▶ _Input data_
*** Block opens ***

(** When step 3 of [load_data] returns, it has kept at most 40 rows, as many
    as there are rows that are not stable or wrapped if these are fewer; every
    kept row is a row of the input that is not stable or wrapped; and every
    such row of the input that is left out ranks no better than each kept
    row. *)
Theorem select_markets_best_ranks (markets_all sel : list (row xnum)) :
  select_markets sort_values markets_all = Ok sel ->
  List.length sel
    = Nat.min 40 (List.length (filter (fun r => negb (is_stable_or_wrapped r)) markets_all)) /\
  Forall (fun r => In r markets_all /\ is_stable_or_wrapped r = false) sel /\
  (forall r, In r markets_all -> is_stable_or_wrapped r = false ->
             In r sel \/ Forall (fun s => rank_leb s r = true) sel).
Proof.
  unfold select_markets. cbv zeta.
  set (kept := filter (fun r => negb (is_stable_or_wrapped r)) markets_all).
  destruct (sort_values kept) as [l|e] eqn:E; cbn [bind]; [|discriminate].
  intros H. assert (Hs : sel = firstn 40 l) by congruence. clear H. subst sel.
  pose proof (sort_values_permutes E) as P.
  pose proof (sort_values_sorts E) as S.
  split; [|split].
  - rewrite length_firstn, (Permutation_length P). reflexivity.
  - apply Forall_forall. intros r I.
    assert (I' : In r kept).
    { apply (Permutation_in r (Permutation_sym P)).
      rewrite <- (firstn_skipn 40 l). apply in_or_app. left. exact I. }
    apply filter_In in I'. destruct I' as [I1 I2].
    split; [exact I1|]. apply negb_true_iff in I2. exact I2.
  - intros r I N.
    assert (I' : In r l).
    { apply (Permutation_in r P). apply filter_In. split; [exact I|].
      apply negb_true_iff. exact N. }
    rewrite <- (firstn_skipn 40 l) in I', S. apply in_app_or in I'.
    destruct I' as [I'|I']; [left; exact I'|right].
    exact (@StronglySorted_app_Forall _ (fun a b => rank_leb a b = true)
             (firstn 40 l) (skipn 40 l) r S I').
Qed.

End Selection.

Lemma rank_leb_total (a b : row xnum) :
  rank_leb a b = false -> rank_leb b a = true.
Proof.
  unfold rank_leb. destruct (rank_key a) as [p|], (rank_key b) as [q|];
    try reflexivity; try discriminate.
  intros H. apply Qle_bool_iff.
  destruct (Qle_bool p q) eqn:E; [discriminate|].
  destruct (Qlt_le_dec q p) as [L|L]; [apply Qlt_le_weak, L|].
  apply Qle_bool_iff in L. congruence.
Qed.

Lemma rank_leb_trans (a b c : row xnum) :
  rank_leb a b = true -> rank_leb b c = true -> rank_leb a c = true.
Proof.
  unfold rank_leb. destruct (rank_key a) as [p|], (rank_key b) as [q|],
    (rank_key c) as [u|]; try reflexivity; try discriminate.
  intros H1 H2. apply Qle_bool_iff in H1, H2. apply Qle_bool_iff.
  eapply Qle_trans; eassumption.
Qed.

Lemma insert_by_rank_perm (r : row xnum) (l : list (row xnum)) :
  Permutation (r :: l) (insert_by_rank r l).
Proof.
  induction l as [|x l IH]; simpl; [reflexivity|].
  destruct (rank_leb r x); [reflexivity|].
  rewrite perm_swap. apply perm_skip. exact IH.
Qed.

Lemma sort_by_rank_perm (l : list (row xnum)) : Permutation l (sort_by_rank l).
Proof.
  induction l as [|x l IH]; simpl; [constructor|].
  rewrite <- insert_by_rank_perm. apply perm_skip. exact IH.
Qed.

Lemma insert_by_rank_sorted (r : row xnum) (l : list (row xnum)) :
  StronglySorted (fun a b => rank_leb a b = true) l ->
  StronglySorted (fun a b => rank_leb a b = true) (insert_by_rank r l).
Proof.
  induction 1 as [|x l S IH Hx]; simpl; [repeat constructor|].
  destruct (rank_leb r x) eqn:E.
  - constructor; [constructor; assumption|]. constructor; [exact E|].
    rewrite Forall_forall in *. intros y I. eapply rank_leb_trans; [exact E|].
    apply Hx, I.
  - constructor; [exact IH|].
    rewrite Forall_forall in *. intros y I.
    apply (Permutation_in y (Permutation_sym (insert_by_rank_perm r l))) in I.
    destruct I as [<-|I]; [apply rank_leb_total, E|apply Hx, I].
Qed.

Lemma sort_by_rank_sorted (l : list (row xnum)) :
  StronglySorted (fun a b => rank_leb a b = true) (sort_by_rank l).
Proof.
  induction l as [|x l IH]; simpl; [constructor|].
  apply insert_by_rank_sorted, IH.
Qed.

(** ** Thresholds of the piecewise components *)

Section Thresholds.

Local Open Scope Q_scope.

Variable parse : string -> option xnum.

Local Hint Extern 0 (PyFloat xnum) => exact (xnum_ops parse) : typeclass_instances.


(** With a number for [ath_change_percentage] and [dd] its opposite, the
    all-time-high component is 0.2 below a drawdown of 10, rises linearly to
    1.0 at a drawdown of 80, and is 0.3 above 80. *)
Theorem ath_score_thresholds (r : row xnum) (a : Q) :
  ath_change_percentage r = VNum (XFin a) ->
  (- a < 10 -> ath_score (PF := xnum_ops parse) r = Ok (XFin (1 # 5))) /\
  (80 < - a -> ath_score (PF := xnum_ops parse) r = Ok (XFin (3 # 10))) /\
  (10 <= - a <= 80 ->
   exists v, ath_score (PF := xnum_ops parse) r = Ok (XFin v) /\
             v == (1 # 5) + (4 # 5) * (- a - 10) * (1 # 70) /\
             1 # 5 <= v <= 1).
Proof.
  intros Ha. unfold ath_score. rewrite Ha. xsimpl.
  change (inject_Z 10) with 10. change (inject_Z 80) with 80.
  assert (C1 : (Qred (- a) ?= 10) = (- a ?= 10)) by (rewrite Qred_correct; reflexivity).
  assert (C2 : (80 ?= Qred (- a)) = (80 ?= - a)) by (rewrite Qred_correct; reflexivity).
  rewrite C1, C2. split; [|split].
  - intros L. apply -> Qlt_alt in L. rewrite L. reflexivity.
  - intros L. pose proof L as L'. apply -> Qlt_alt in L'. rewrite L'.
    destruct (- a ?= 10) eqn:A;
      [apply Qeq_alt in A; lra|apply Qlt_alt in A; lra|reflexivity].
  - intros [L1 L2].
    assert (A : is_Lt (- a ?= 10) = false).
    { destruct (- a ?= 10) eqn:A; try reflexivity. apply Qlt_alt in A. lra. }
    assert (B : is_Lt (80 ?= - a) = false).
    { destruct (80 ?= - a) eqn:B; try reflexivity. apply Qlt_alt in B. lra. }
    rewrite A, B.
    rewrite truediv_exact by (unfold inject_Z; lra). cbn [bind]. xsimpl.
    eexists. split; [reflexivity|].
    assert (V : Qred (Qred (2 # 10)
                      + Qred (Qred (Qred (8 # 10) * Qred (Qred (- a) - 10)) / inject_Z 70))
                == (1 # 5) + (4 # 5) * (- a - 10) * (1 # 70)).
    { unfold inject_Z. qred_all. field. }
    split; [exact V|]. rewrite V. lra.
Qed.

*** Block closes ***

▶ _Task prompt_
Copy the records word for word.

▶ _Task answer_
(** When step 3 of [load_data] returns, it has kept at most 40 rows, as many
    as there are rows that are not stable or wrapped if these are fewer; every
    kept row is a row of the input that is not stable or wrapped; and every
    such row of the input that is left out ranks no better than each kept
    row. *)
Theorem select_markets_best_ranks (markets_all sel : list (row xnum)) :
  select_markets sort_values markets_all = Ok sel ->
  List.length sel
    = Nat.min 40 (List.length (filter (fun r => negb (is_stable_or_wrapped r)) markets_all)) /\
  Forall (fun r => In r markets_all /\ is_stable_or_wrapped r = false) sel /\
  (forall r, In r markets_all -> is_stable_or_wrapped r = false ->
             In r sel \/ Forall (fun s => rank_leb s r = true) sel).
Proof.
  unfold select_markets. cbv zeta.
  set (kept := filter (fun r => negb (is_stable_or_wrapped r)) markets_all).
  destruct (sort_values kept) as [l|e] eqn:E; cbn [bind]; [|discriminate].
  intros H. assert (Hs : sel = firstn 40 l) by congruence. clear H. subst sel.
  pose proof (sort_values_permutes E) as P.
  pose proof (sort_values_sorts E) as S.
  split; [|split].
  - rewrite length_firstn, (Permutation_length P). reflexivity.
  - apply Forall_forall. intros r I.
    assert (I' : In r kept).
    { apply (Permutation_in r (Permutation_sym P)).
      rewrite <- (firstn_skipn 40 l). apply in_or_app. left. exact I. }
    apply filter_In in I'. destruct I' as [I1 I2].
    split; [exact I1|]. apply negb_true_iff in I2. exact I2.
  - intros r I N.
    assert (I' : In r l).
    { apply (Permutation_in r P). apply filter_In. split; [exact I|].
      apply negb_true_iff. exact N. }
    rewrite <- (firstn_skipn 40 l) in I', S. apply in_app_or in I'.
    destruct I' as [I'|I']; [left; exact I'|right].
    exact (@StronglySorted_app_Forall _ (fun a b => rank_leb a b = true)
             (firstn 40 l) (skipn 40 l) r S I').
Qed.

End Selection.

Lemma rank_leb_total (a b : row xnum) :
  rank_leb a b = false -> rank_leb b a = true.
Proof.
  unfold rank_leb. destruct (rank_key a) as [p|], (rank_key b) as [q|];
    try reflexivity; try discriminate.
  intros H. apply Qle_bool_iff.
  destruct (Qle_bool p q) eqn:E; [discriminate|].
  destruct (Qlt_le_dec q p) as [L|L]; [apply Qlt_le_weak, L|].
  apply Qle_bool_iff in L. congruence.
Qed.

Lemma rank_leb_trans (a b c : row xnum) :
  rank_leb a b = true -> rank_leb b c = true -> rank_leb a c = true.
Proof.
  unfold rank_leb. destruct (rank_key a) as [p|], (rank_key b) as [q|],
    (rank_key c) as [u|]; try reflexivity; try discriminate.
  intros H1 H2. apply Qle_bool_iff in H1, H2. apply Qle_bool_iff.
  eapply Qle_trans; eassumption.
Qed.

Lemma insert_by_rank_perm (r : row xnum) (l : list (row xnum)) :
  Permutation (r :: l) (insert_by_rank r l).
Proof.
  induction l as [|x l IH]; simpl; [reflexivity|].
  destruct (rank_leb r x); [reflexivity|].
  rewrite perm_swap. apply perm_skip. exact IH.
Qed.

Lemma sort_by_rank_perm (l : list (row xnum)) : Permutation l (sort_by_rank l).
Proof.
  induction l as [|x l IH]; simpl; [constructor|].
  rewrite <- insert_by_rank_perm. apply perm_skip. exact IH.
Qed.

Lemma insert_by_rank_sorted (r : row xnum) (l : list (row xnum)) :
  StronglySorted (fun a b => rank_leb a b = true) l ->
  StronglySorted (fun a b => rank_leb a b = true) (insert_by_rank r l).
Proof.
  induction 1 as [|x l S IH Hx]; simpl; [repeat constructor|].
  destruct (rank_leb r x) eqn:E.
  - constructor; [constructor; assumption|]. constructor; [exact E|].
    rewrite Forall_forall in *. intros y I. eapply rank_leb_trans; [exact E|].
    apply Hx, I.
  - constructor; [exact IH|].
    rewrite Forall_forall in *. intros y I.
    apply (Permutation_in y (Permutation_sym (insert_by_rank_perm r l))) in I.
    destruct I as [<-|I]; [apply rank_leb_total, E|apply Hx, I].
Qed.

Lemma sort_by_rank_sorted (l : list (row xnum)) :
  StronglySorted (fun a b => rank_leb a b = true) (sort_by_rank l).
Proof.
  induction l as [|x l IH]; simpl; [constructor|].
  apply insert_by_rank_sorted, IH.
Qed.

(** ** Thresholds of the piecewise components *)

Section Thresholds.

Local Open Scope Q_scope.

Variable parse : string -> option xnum.

Local Hint Extern 0 (PyFloat xnum) => exact (xnum_ops parse) : typeclass_instances.


(** With a number for [ath_change_percentage] and [dd] its opposite, the
    all-time-high component is 0.2 below a drawdown of 10, rises linearly to
    1.0 at a drawdown of 80, and is 0.3 above 80. *)
Theorem ath_score_thresholds (r : row xnum) (a : Q) :
  ath_change_percentage r = VNum (XFin a) ->
  (- a < 10 -> ath_score (PF := xnum_ops parse) r = Ok (XFin (1 # 5))) /\
  (80 < - a -> ath_score (PF := xnum_ops parse) r = Ok (XFin (3 # 10))) /\
  (10 <= - a <= 80 ->
   exists v, ath_score (PF := xnum_ops parse) r = Ok (XFin v) /\
             v == (1 # 5) + (4 # 5) * (- a - 10) * (1 # 70) /\
             1 # 5 <= v <= 1).
Proof.
  intros Ha. unfold ath_score. rewrite Ha. xsimpl.
  change (inject_Z 10) with 10. change (inject_Z 80) with 80.
  assert (C1 : (Qred (- a) ?= 10) = (- a ?= 10)) by (rewrite Qred_correct; reflexivity).
  assert (C2 : (80 ?= Qred (- a)) = (80 ?= - a)) by (rewrite Qred_correct; reflexivity).
  rewrite C1, C2. split; [|split].
  - intros L. apply -> Qlt_alt in L. rewrite L. reflexivity.
  - intros L. pose proof L as L'. apply -> Qlt_alt in L'. rewrite L'.
    destruct (- a ?= 10) eqn:A;
      [apply Qeq_alt in A; lra|apply Qlt_alt in A; lra|reflexivity].
  - intros [L1 L2].
    assert (A : is_Lt (- a ?= 10) = false).
    { destruct (- a ?= 10) eqn:A; try reflexivity. apply Qlt_alt in A. lra. }
    assert (B : is_Lt (80 ?= - a) = false).
    { destruct (80 ?= - a) eqn:B; try reflexivity. apply Qlt_alt in B. lra. }
    rewrite A, B.
    rewrite truediv_exact by (unfold inject_Z; lra). cbn [bind]. xsimpl.
    eexists. split; [reflexivity|].
    assert (V : Qred (Qred (2 # 10)
                      + Qred (Qred (Qred (8 # 10) * Qred (Qred (- a) - 10)) / inject_Z 70))
                == (1 # 5) + (4 # 5) * (- a - 10) * (1 # 70)).
    { unfold inject_Z. qred_all. field. }
    split; [exact V|]. rewrite V. lra.
Qed.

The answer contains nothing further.